Task goal: Return, in their exact form, the lines that lie between the start of the data below and the line containing "apply bind_inv in", with both ends included.

Input material:
________________

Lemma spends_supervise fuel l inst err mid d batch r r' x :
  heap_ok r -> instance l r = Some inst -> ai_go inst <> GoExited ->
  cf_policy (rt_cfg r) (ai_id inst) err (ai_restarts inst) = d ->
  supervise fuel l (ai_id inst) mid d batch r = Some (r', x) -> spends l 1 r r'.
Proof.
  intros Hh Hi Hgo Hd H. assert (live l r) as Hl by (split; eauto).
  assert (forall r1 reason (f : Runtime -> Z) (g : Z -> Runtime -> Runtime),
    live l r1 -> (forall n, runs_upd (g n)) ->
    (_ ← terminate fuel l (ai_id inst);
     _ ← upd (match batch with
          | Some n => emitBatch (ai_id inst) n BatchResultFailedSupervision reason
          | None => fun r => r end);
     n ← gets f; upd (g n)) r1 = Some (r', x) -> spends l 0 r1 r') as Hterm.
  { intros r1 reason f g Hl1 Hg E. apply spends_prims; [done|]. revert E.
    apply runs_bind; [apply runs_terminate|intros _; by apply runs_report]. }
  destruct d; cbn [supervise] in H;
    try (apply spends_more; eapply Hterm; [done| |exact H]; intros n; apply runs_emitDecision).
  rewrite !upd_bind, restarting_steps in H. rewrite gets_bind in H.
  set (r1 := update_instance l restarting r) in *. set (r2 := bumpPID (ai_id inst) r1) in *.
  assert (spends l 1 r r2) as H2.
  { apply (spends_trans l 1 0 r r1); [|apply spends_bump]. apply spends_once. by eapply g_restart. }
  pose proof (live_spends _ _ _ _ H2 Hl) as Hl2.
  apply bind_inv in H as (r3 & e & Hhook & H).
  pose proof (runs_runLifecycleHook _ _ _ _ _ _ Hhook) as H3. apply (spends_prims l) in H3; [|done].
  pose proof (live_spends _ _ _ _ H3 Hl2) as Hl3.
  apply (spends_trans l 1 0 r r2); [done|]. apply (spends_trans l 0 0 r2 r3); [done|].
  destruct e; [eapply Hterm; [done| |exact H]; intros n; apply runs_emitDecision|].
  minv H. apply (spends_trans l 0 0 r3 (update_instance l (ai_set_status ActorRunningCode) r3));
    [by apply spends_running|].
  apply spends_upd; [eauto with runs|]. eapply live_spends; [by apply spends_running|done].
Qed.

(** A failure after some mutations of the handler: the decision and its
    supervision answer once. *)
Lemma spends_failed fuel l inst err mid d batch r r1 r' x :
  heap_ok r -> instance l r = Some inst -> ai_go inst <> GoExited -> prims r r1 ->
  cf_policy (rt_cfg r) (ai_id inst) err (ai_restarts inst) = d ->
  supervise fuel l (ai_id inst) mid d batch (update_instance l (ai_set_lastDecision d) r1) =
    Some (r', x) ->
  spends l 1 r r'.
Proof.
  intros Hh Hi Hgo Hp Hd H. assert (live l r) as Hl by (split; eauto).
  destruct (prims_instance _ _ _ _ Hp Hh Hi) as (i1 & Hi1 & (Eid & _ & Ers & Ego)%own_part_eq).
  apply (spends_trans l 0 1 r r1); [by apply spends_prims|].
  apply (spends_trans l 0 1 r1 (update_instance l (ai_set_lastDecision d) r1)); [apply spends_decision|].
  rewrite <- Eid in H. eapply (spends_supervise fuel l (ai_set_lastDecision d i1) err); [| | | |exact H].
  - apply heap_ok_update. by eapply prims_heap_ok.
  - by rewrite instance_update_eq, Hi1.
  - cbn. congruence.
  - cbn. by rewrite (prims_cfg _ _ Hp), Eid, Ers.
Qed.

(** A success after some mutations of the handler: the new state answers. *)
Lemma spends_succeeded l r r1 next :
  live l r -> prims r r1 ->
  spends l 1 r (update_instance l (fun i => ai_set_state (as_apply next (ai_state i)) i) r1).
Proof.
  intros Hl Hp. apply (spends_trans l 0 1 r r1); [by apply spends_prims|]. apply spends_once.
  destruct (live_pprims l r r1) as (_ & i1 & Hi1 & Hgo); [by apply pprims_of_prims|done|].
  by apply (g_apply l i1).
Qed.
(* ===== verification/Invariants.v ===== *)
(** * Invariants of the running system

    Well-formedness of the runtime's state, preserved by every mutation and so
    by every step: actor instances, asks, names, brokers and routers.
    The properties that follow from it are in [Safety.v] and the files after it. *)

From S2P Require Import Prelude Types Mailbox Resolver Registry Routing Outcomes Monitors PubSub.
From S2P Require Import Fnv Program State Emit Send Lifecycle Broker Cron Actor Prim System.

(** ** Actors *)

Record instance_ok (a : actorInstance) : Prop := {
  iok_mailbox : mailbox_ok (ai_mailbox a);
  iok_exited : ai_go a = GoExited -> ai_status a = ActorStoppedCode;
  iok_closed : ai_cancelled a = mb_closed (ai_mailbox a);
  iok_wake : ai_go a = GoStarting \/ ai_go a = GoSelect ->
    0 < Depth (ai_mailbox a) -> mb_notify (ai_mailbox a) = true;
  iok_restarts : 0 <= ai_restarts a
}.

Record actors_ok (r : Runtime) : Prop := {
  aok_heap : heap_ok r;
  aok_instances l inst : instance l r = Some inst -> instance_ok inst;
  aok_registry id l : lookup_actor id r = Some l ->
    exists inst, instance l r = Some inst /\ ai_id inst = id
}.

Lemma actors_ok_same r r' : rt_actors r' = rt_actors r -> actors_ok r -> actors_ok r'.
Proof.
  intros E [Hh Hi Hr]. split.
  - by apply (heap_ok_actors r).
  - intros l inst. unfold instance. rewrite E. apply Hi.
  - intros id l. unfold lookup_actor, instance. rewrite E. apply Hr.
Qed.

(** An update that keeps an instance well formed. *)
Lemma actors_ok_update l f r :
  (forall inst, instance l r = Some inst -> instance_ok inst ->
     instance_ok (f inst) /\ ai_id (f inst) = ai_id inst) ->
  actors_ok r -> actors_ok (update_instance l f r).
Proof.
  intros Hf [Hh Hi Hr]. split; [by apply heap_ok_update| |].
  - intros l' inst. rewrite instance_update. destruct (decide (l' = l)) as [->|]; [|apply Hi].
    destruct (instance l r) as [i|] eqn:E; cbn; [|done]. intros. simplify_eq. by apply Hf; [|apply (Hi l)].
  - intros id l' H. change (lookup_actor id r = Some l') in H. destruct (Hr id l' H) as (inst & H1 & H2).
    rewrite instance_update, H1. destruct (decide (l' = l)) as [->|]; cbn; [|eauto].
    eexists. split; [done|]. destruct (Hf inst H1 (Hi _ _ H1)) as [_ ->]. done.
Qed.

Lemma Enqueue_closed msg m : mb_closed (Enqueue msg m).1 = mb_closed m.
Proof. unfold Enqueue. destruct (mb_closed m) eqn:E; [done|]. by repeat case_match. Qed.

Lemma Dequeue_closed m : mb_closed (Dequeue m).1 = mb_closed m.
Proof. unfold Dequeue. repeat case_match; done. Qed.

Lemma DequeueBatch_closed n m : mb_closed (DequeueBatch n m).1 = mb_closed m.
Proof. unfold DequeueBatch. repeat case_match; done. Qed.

________________

Response to the task:
Lemma spends_supervise fuel l inst err mid d batch r r' x :
  heap_ok r -> instance l r = Some inst -> ai_go inst <> GoExited ->
  cf_policy (rt_cfg r) (ai_id inst) err (ai_restarts inst) = d ->
  supervise fuel l (ai_id inst) mid d batch r = Some (r', x) -> spends l 1 r r'.
Proof.
  intros Hh Hi Hgo Hd H. assert (live l r) as Hl by (split; eauto).
  assert (forall r1 reason (f : Runtime -> Z) (g : Z -> Runtime -> Runtime),
    live l r1 -> (forall n, runs_upd (g n)) ->
    (_ ← terminate fuel l (ai_id inst);
     _ ← upd (match batch with
          | Some n => emitBatch (ai_id inst) n BatchResultFailedSupervision reason
          | None => fun r => r end);
     n ← gets f; upd (g n)) r1 = Some (r', x) -> spends l 0 r1 r') as Hterm.
  { intros r1 reason f g Hl1 Hg E. apply spends_prims; [done|]. revert E.
    apply runs_bind; [apply runs_terminate|intros _; by apply runs_report]. }
  destruct d; cbn [supervise] in H;
    try (apply spends_more; eapply Hterm; [done| |exact H]; intros n; apply runs_emitDecision).
  rewrite !upd_bind, restarting_steps in H. rewrite gets_bind in H.
  set (r1 := update_instance l restarting r) in *. set (r2 := bumpPID (ai_id inst) r1) in *.
  assert (spends l 1 r r2) as H2.
  { apply (spends_trans l 1 0 r r1); [|apply spends_bump]. apply spends_once. by eapply g_restart. }
  pose proof (live_spends _ _ _ _ H2 Hl) as Hl2.
  apply bind_inv in H as (r3 & e & Hhook & H).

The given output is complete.